Comment by Sunset Beach Guy
2006-02-13 13:14:00

John Doe:

Nice post….

Pretty important stuff and I think that something like this Open MLS will be an outcome of this bubble

 
Comment by bearmaster
2006-02-14 08:00:00

I could definitely see this happening.

The real estate profession strikes me as too clubby and too cliquish, much like the stock brokerage business prior to the 1970’s. Back then only people with lots of money who could pay $200 commissions could afford a broker (or you invested in mutual funds with high loads). And you either had to call up your broker to find out a stock price or check the newspaper the next morning. Then we had young upstarts like Charles Schwab offer stocks at lower commissions so that the common man could invest. And then computers got better and cheaper and more accessible so that anybody could have access to stock quotes. Computers and discount brokers knocked some of the stuffing out of the unnecessary middle layer of the stock market business, and helped bring some cost efficiencies into it. Part of the motivation for those changes may have come from the flat to down markets that we had in the late 60’s and early 70’s.

The same thing will happen with real estate, and new efficiencies will be brought into the business from the same kind of motivator - bad markets. Everybody should be able to log on to a computer and get a “quote” on a house listed for sale.

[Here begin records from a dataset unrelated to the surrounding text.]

(* ===== verification/WalStreamInv.v ===== *)
(** * WalStreamInv: what the per-stream files of a WAL buffer hold

    The invariant of one stream of WalStream.v: its sealed files are consecutive
    pieces of the stream's log, the open file and the pending records follow
    them, the metas and the objects in storage describe the pieces.  Every
    operation of the writer preserves it on a disk that works, with a backend
    that may fail at any call.  A restart can append records a second time, so
    files are compared by the records a reader accepts: those whose sequence
    number exceeds all before ([newer]). *)

From S2P Require Import Prelude Bytes WalRecord FileSys WalSegment WalStore WalPaths ObjectStore WalStream.

#[local] Open Scope Z_scope.
#[local] Open Scope list_scope.

(** ** The records a reader accepts *)

Fixpoint newer (q : Z) (l : list LogRecord) : list LogRecord :=
  match l with
  | [] => []
  | r :: l => if q <? lr_StreamSeq r then r :: newer (lr_StreamSeq r) l else newer q l
  end.

Definition top (q : Z) (l : list LogRecord) : Z := foldl (fun m r => Z.max m (lr_StreamSeq r)) q l.

Definition after (q : Z) (l : list LogRecord) : list LogRecord :=
  filter (fun r => q < lr_StreamSeq r) l.

Lemma top_cons q r l : top q (r :: l) = top (Z.max q (lr_StreamSeq r)) l.
Proof. done. Qed.

Lemma top_app q l l' : top q (l ++ l') = top (top q l) l'.
Proof. apply foldl_app. Qed.

Lemma top_ge q l : q <= top q l.
Proof.
  revert q. induction l as [|r l IH]; intros q; [done|]. rewrite top_cons.
  specialize (IH (Z.max q (lr_StreamSeq r))). lia.
Qed.

Lemma top_elem q l r : r ∈ l -> lr_StreamSeq r <= top q l.
Proof.
  intros Hr. revert q. induction Hr as [r l|r x l _ IH]; intros q; rewrite top_cons.
  - pose proof (top_ge (Z.max q (lr_StreamSeq r)) l). lia.
  - apply IH.
Qed.

Lemma top_max q q' l : top (Z.max q q') l = Z.max q (top q' l).
Proof.
  revert q'. induction l as [|r l IH]; intros q'; [done|]. rewrite !top_cons.
  by rewrite <-Z.max_assoc, IH.
Qed.

(** Below the first record the start does not matter. *)
Lemma top_below q q' l :
  l <> [] -> Forall (fun r => q <= lr_StreamSeq r) l -> Forall (fun r => q' <= lr_StreamSeq r) l ->
  top q l = top q' l.
Proof.
  destruct l as [|r l]; [done|]. intros _ [H1 _]%Forall_cons [H2 _]%Forall_cons.
  rewrite !top_cons. by rewrite !Z.max_r.
Qed.

Lemma top_le q l b : q <= b -> Forall (fun r => lr_StreamSeq r <= b) l -> top q l <= b.
Proof.
  intros Hq HF. revert q Hq. induction HF as [|r l Hr _ IH]; intros q Hq; [done|].
  rewrite top_cons. apply IH. lia.
Qed.

Lemma newer_app q l l' : newer q (l ++ l') = newer q l ++ newer (top q l) l'.
Proof.
  revert q. induction l as [|r l IH]; intros q; [done|]. cbn [newer app]. rewrite top_cons.
  destruct (q <? lr_StreamSeq r) eqn:E; zify_bool.
  - rewrite Z.max_r by lia. cbn. by rewrite IH.
  - rewrite Z.max_l by lia. apply IH.
Qed.

Lemma newer_above q l : Forall (fun r => q < lr_StreamSeq r) (newer q l).
Proof.
  revert q. induction l as [|r l IH]; intros q; cbn [newer]; [done|].
  destruct (q <? lr_StreamSeq r) eqn:E; zify_bool; [|done].
  constructor; [done|]. eapply Forall_impl; [apply IH|]. cbn. lia.
Qed.

Lemma newer_sorted q l : StronglySorted Z.lt (lr_StreamSeq <$> newer q l).
Proof.
  revert q. induction l as [|r l IH]; intros q; cbn [newer]; [constructor|].
  destruct (q <? lr_StreamSeq r) eqn:E; zify_bool; [|done].
  cbn. constructor; [done|]. apply Forall_fmap. apply newer_above.
Qed.

Lemma newer_elem q l r : r ∈ newer q l -> r ∈ l.
Proof.
  revert q. induction l as [|x l IH]; intros q; cbn [newer]; [done|].
  destruct (q <? _); rewrite ?elem_of_cons; naive_solver.
Qed.

Lemma after_all q l : Forall (fun r => q < lr_StreamSeq r) l -> after q l = l.
Proof. intros HF. apply filter_all. by apply Forall_forall. Qed.

Lemma after_newer q q' l : q <= q' -> after q' (newer q l) = newer q' l.
Proof.
  revert q. induction l as [|r l IH]; intros q Hq; cbn [newer]; [done|].
  destruct (q <? lr_StreamSeq r) eqn:E; zify_bool.
  - unfold after. rewrite filter_cons. destruct (decide _) as [H|H].
    + rewrite (proj2 (Z.ltb_lt _ _) H). f_equal. apply after_all.
      eapply Forall_impl; [apply newer_above|]. cbn. lia.
    + rewrite (proj2 (Z.ltb_ge _ _)) by lia. apply IH. lia.
  - rewrite (proj2 (Z.ltb_ge _ _)) by lia. by apply IH.
Qed.

Lemma newer_none q l : Forall (fun r => lr_StreamSeq r <= q) l -> newer q l = [].
Proof.
  induction 1 as [|r l Hr _ IH]; [done|]. cbn. by rewrite (proj2 (Z.ltb_ge _ _)).
Qed.

Lemma newer_id q l :
  Forall (fun r => q < lr_StreamSeq r) l -> StronglySorted Z.lt (lr_StreamSeq <$> l) -> newer q l = l.
Proof.
  revert q. induction l as [|r l IH]; intros q HF HS; [done|]. cbn [newer].
  apply Forall_cons in HF as [Hr _]. cbn in HS. apply StronglySorted_inv in HS as [HS Hl].
  rewrite (proj2 (Z.ltb_lt _ _) Hr). f_equal. apply IH; [|done]. by rewrite Forall_fmap in Hl.
Qed.

(** Skipping a list that lies below leaves what follows. *)
Lemma newer_skip q l l' : Forall (fun r => lr_StreamSeq r <= q) l -> newer q (l ++ l') = newer q l'.
Proof.
  intros HF. rewrite newer_app, newer_none by done. cbn. f_equal.
  pose proof (top_ge q l). pose proof (top_le q l q ltac:(lia) HF). lia.
Qed.

(** ** Pieces *)

(** A sealed file: the numbers in its name and its records. *)
Record piece : Type := mkPiece {
  pc_from : Z;
  pc_to : Z;
  pc_recs : list LogRecord;
}.

Definition pieces_recs (ps : list piece) : list LogRecord := concat (pc_recs <$> ps).

Definition first_of (l : list LogRecord) : Z :=
  match l with r :: _ => lr_StreamSeq r | [] => 0 end.

Definition piece_ok (q : Z) (p : piece) : Prop :=
  q < pc_from p /\ pc_recs p <> [] /\ first_of (pc_recs p) = pc_from p /\
  Forall (fun r => pc_from p <= lr_StreamSeq r) (pc_recs p) /\ top 0 (pc_recs p) = pc_to p.

Definition end_to (q : Z) (ps : list piece) : Z := foldl (fun _ p => pc_to p) q ps.

Fixpoint chained (q : Z) (ps : list piece) : Prop :=
  match ps with
  | [] => True
  | p :: ps => piece_ok q p /\ chained (pc_to p) ps
  end.

Lemma end_to_cons q p ps : end_to q (p :: ps) = end_to (pc_to p) ps.
Proof. done. Qed.

Lemma end_to_snoc q ps p : end_to q (ps ++ [p]) = pc_to p.
Proof. unfold end_to. by rewrite foldl_snoc. Qed.

Lemma end_to_last q ps : end_to q ps = q \/ exists p, p ∈ ps /\ end_to q ps = pc_to p.
Proof.
  destruct ps as [|p ps _] using rev_ind; [by left|]. right. exists p. rewrite end_to_snoc.
  split; [|done]. apply elem_of_app. right. left.
Qed.

Lemma chained_snoc q ps p : chained q (ps ++ [p]) <-> chained q ps /\ piece_ok (end_to q ps) p.
Proof.
  revert q. induction ps as [|p0 ps IH]; intros q; cbn [chained app]; [cbn; tauto|].
  rewrite IH. cbn. tauto.
Qed.

Lemma piece_ok_le q p : piece_ok q p -> pc_from p <= pc_to p.
Proof.
  intros (_ & Hne & Hf & _ & Ht). destruct (pc_recs p) as [|r l]; [done|]. cbn in Hf. subst.
  rewrite <-Hf, <-Ht. apply top_elem. left.
Qed.

Lemma piece_ok_range q p r :
  piece_ok q p -> r ∈ pc_recs p -> pc_from p <= lr_StreamSeq r <= pc_to p.
Proof.
  intros (_ & _ & _ & HF & Ht) Hr. rewrite Forall_forall in HF. split; [by apply HF|].
  rewrite <-Ht. by apply top_elem.
Qed.

Lemma end_to_ge q ps : chained q ps -> q <= end_to q ps.
Proof.
  revert q. induction ps as [|p ps IH]; intros q; [cbn; lia|]. intros [Hp Hc].
  rewrite end_to_cons. apply IH in Hc. pose proof (piece_ok_le _ _ Hp). destruct Hp as [? _]. lia.
Qed.

Lemma chained_elem q ps p :
  chained q ps -> p ∈ ps -> piece_ok q p /\ pc_to p <= end_to q ps.
Proof.
  revert q. induction ps as [|p0 ps IH]; intros q; [intros _ Hp; by apply not_elem_of_nil in Hp|].
  intros [Hp0 Hc] [->|Hp]%elem_of_cons; rewrite end_to_cons.
  - split; [done|]. by apply end_to_ge.
  - destruct (IH _ Hc Hp) as [(H1 & H2 & H3 & H4 & H5) H6]. split; [|done].
    pose proof (piece_ok_le _ _ Hp0). destruct Hp0 as [? _]. by split_and!; [lia|..].
Qed.

Lemma pieces_recs_elem ps r : r ∈ pieces_recs ps <-> exists p, p ∈ ps /\ r ∈ pc_recs p.
Proof.
  unfold pieces_recs. rewrite list_elem_of_In, in_concat.
  setoid_rewrite <-list_elem_of_In. setoid_rewrite list_elem_of_fmap. naive_solver.
Qed.

Lemma pieces_recs_snoc ps p : pieces_recs (ps ++ [p]) = pieces_recs ps ++ pc_recs p.
Proof. unfold pieces_recs. rewrite fmap_app, concat_app. cbn. by rewrite app_nil_r. Qed.

Lemma chained_recs_le q ps r : chained q ps -> r ∈ pieces_recs ps -> lr_StreamSeq r <= end_to q ps.
Proof.
  intros Hc Hr. apply pieces_recs_elem in Hr as (p & Hp & Hr).
  destruct (chained_elem _ _ _ Hc Hp) as [Hok Hle].
  pose proof (piece_ok_range _ _ _ Hok Hr). lia.
Qed.

(** Pieces are told apart by the number they start at. *)
Lemma chained_from_sorted q ps : chained q ps -> StronglySorted Z.lt (pc_from <$> ps).
Proof.
  revert q. induction ps as [|p ps IH]; intros q; cbn; [constructor|]. intros [Hp Hc].
  constructor; [by eapply IH|]. apply Forall_fmap, Forall_forall. intros p' Hp'. cbn.
  destruct (chained_elem _ _ _ Hc Hp') as [[? _] _]. pose proof (piece_ok_le _ _ Hp). lia.
Qed.

Lemma chained_from_inj q ps p p' :
  chained q ps -> p ∈ ps -> p' ∈ ps -> pc_from p = pc_from p' -> p = p'.
Proof.
  revert q. induction ps as [|p0 ps IH]; intros q; [intros _ Hp; by apply not_elem_of_nil in Hp|].
  cbn. intros [Hp0 Hc] [->|Hp]%elem_of_cons [->|Hp']%elem_of_cons HE; [done|..|by eapply IH].
  - destruct (chained_elem _ _ _ Hc Hp') as [[? _] _]. pose proof (piece_ok_le _ _ Hp0). lia.
  - destruct (chained_elem _ _ _ Hc Hp) as [[? _] _]. pose proof (piece_ok_le _ _ Hp0). lia.
Qed.

Lemma chained_disjoint q ps p p' :
  chained q ps -> p ∈ ps -> p' ∈ ps -> p = p' \/ pc_to p < pc_from p' \/ pc_to p' < pc_from p.
Proof.
  revert q. induction ps as [|p0 ps IH]; intros q; [intros _ Hp; by apply not_elem_of_nil in Hp|].
  cbn. intros [Hp0 Hc] [->|Hp]%elem_of_cons [->|Hp']%elem_of_cons; [by left|..|by eapply IH].
  - destruct (chained_elem _ _ _ Hc Hp') as [[? _] _]. right. left. lia.
  - destruct (chained_elem _ _ _ Hc Hp) as [[? _] _]. right. right. lia.
Qed.

(** ** The invariant of a stream *)

Section inv.
Context `{UU : !UuidLib} `{UL : !UuidLaw}.

Definition stream_rec (id : bytes) (r : LogRecord) : Prop :=
  log_ok r /\ lr_StreamID r = id /\ 0 < lr_StreamSeq r.

Definition sealed_name (p : piece) : bytes := FormatStreamFileName (pc_from p) (pc_to p) true.
Definition piece_bytes (p : piece) : bytes := segment_bytes (pc_recs p).
Definition object_key (id : bytes) (p : piece) : bytes :=
  FormatStreamObjectKey (uuid_String id) (pc_from p) (pc_to p).
Definition stream_prefix (id : bytes) : bytes := go "streams/" ++ uuid_String id ++ go "/".

(** A file whose content is on stable storage. *)
Definition durable_file (data : bytes) : Entry := EFile (mkFile data (length data)).

Definition stream_meta (id : bytes) (m : StreamMeta) (p : piece) : Prop :=
  me_FromSeq m = pc_from p /\ me_ToSeq m = pc_to p /\ me_Path m = sealed_name p /\
  (me_Key m = [] \/ me_Key m = object_key id p).

(** The name of the open file: after its first record, or the one to come. *)
Definition name_of (l : list LogRecord) : bytes := FormatStreamFileName (first_of l) 0 false.

(** The open file holds [op].  A crash may have left a file without records
    under the name of the first pending one. *)
Definition open_ok (d : gmap bytes Entry) (sw : streamWriter) (op : list LogRecord) : Prop :=
  match op with
  | [] =>
    sw_recCount sw = 0 /\
    forall e, d !! name_of (sw_pending sw) = Some e ->
      exists f, e = EFile f /\ (f_data f = [] \/ f_data f = default_header_bytes) /\
        (f_synced f <= length (f_data f))%nat
  | r :: _ =>
    sw_recCount sw = Z.of_nat (length op) /\ sw_openFrom sw = lr_StreamSeq r /\
    top (sw_lastSeq sw) (sw_pending sw) = top 0 (op ++ sw_pending sw) /\
    exists f, d !! open_name sw = Some (EFile f) /\ f_data f = segment_bytes op /\
      (f_synced f <= length (f_data f))%nat
  end.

In the same way I think the title business has layers of paper stuffing that needs to be implemented efficiently.

For what it’s worth, though, I think there will definitely be a future for some realtors even if all these efficiencies and improvements were brought about. For one thing they can do some legwork and get to know houses and their neighborhoods in a way that a video tour of a house may not capture. While some people may be willing to buy a house that they’ve never actually visited, there will always be people who need the “people” experience of buying and selling property, much in the same way that some people still want and need the services of a full service stockbroker.

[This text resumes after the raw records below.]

(* ===== verification/WalStreamRecover.v ===== *)
(** * WalStreamRecover: restarting a stream after a crash

    [recoverStream] on what a crash leaves of a stream directory: sealed files
    are durable, the open file is cut at an arbitrary byte past its header, the
    memory is gone.  If the aggregated log still has, in order of first
    occurrence, the records past the sealed files, the recovered files hold the
    log of the stream again. *)

From S2P Require Import Prelude Bytes WalRecord FileSys WalSegment WalStore WalPaths ObjectStore WalStream.
From S2P Require Import WalStreamInv.

#[local] Open Scope Z_scope.
#[local] Open Scope list_scope.

(** ** Records *)

Lemma newer_after_filter q t l : q <= t -> newer t (after q l) = newer t l.
Proof.
  intros Hq. revert t Hq. induction l as [|r l IH]; intros t Hq; [done|].
  unfold after. rewrite filter_cons. cbn [newer]. destruct (decide _) as [H|H]; cbn [newer].
  - destruct (t <? lr_StreamSeq r) eqn:E; zify_bool; [f_equal|]; apply IH; lia.
  - rewrite (proj2 (Z.ltb_ge _ _)) by lia. by apply IH.
Qed.

(** The largest sequence number is that of an accepted record. *)
Lemma newer_top q l : q < top q l -> exists r, r ∈ newer q l /\ lr_StreamSeq r = top q l.
Proof.
  revert q. induction l as [|r l IH]; intros q; [cbn; lia|]. rewrite top_cons. cbn [newer].
  destruct (q <? lr_StreamSeq r) eqn:E; zify_bool.
  - rewrite Z.max_r by lia. intros _. pose proof (top_ge (lr_StreamSeq r) l).
    destruct (decide (lr_StreamSeq r < top (lr_StreamSeq r) l)) as [Hlt|Hge].
    + destruct (IH _ Hlt) as (r' & Hr' & HE). exists r'. split; [by right|done].
    + exists r. split; [left|lia].
  - rewrite Z.max_l by lia. apply IH.
Qed.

Still, though, the prospect of someone holding up a sign saying “Will do a title search for food.” makes me chuckle.

By the way John Doe, I am one of your neighbor blogs at South Bay Beach Bubble. Howdy. Your blog is listed in my blog map on my web site at the Housing Bubble page.

 
Comment by MrIncomeStream
2006-02-15 15:06:00

The reason why this will never happen is because 1.) It has been tried by Realtors here in Los Angeles and was unsuccessful. 2.)And the people that really and truly care are in the minority 3.)Comparing buying houses to buying stocks and airline tickets are like comparing the moon to an orange there isn’t the same velocity to even warrant really attacking it for profit. 5.) 20 bucks a month is at least 10 times to light to what it’s going to take to run something like that not including the salaries of the personnel to run something like that.

 
Comment by Sunset Beach Guy
2006-02-15 19:39:00

Yeah maybe but trust busting AG’s like Spitzer have extracted more extensive regulatory settlements from Wall Street than a simple and transparent marketing and market clearing system for RE.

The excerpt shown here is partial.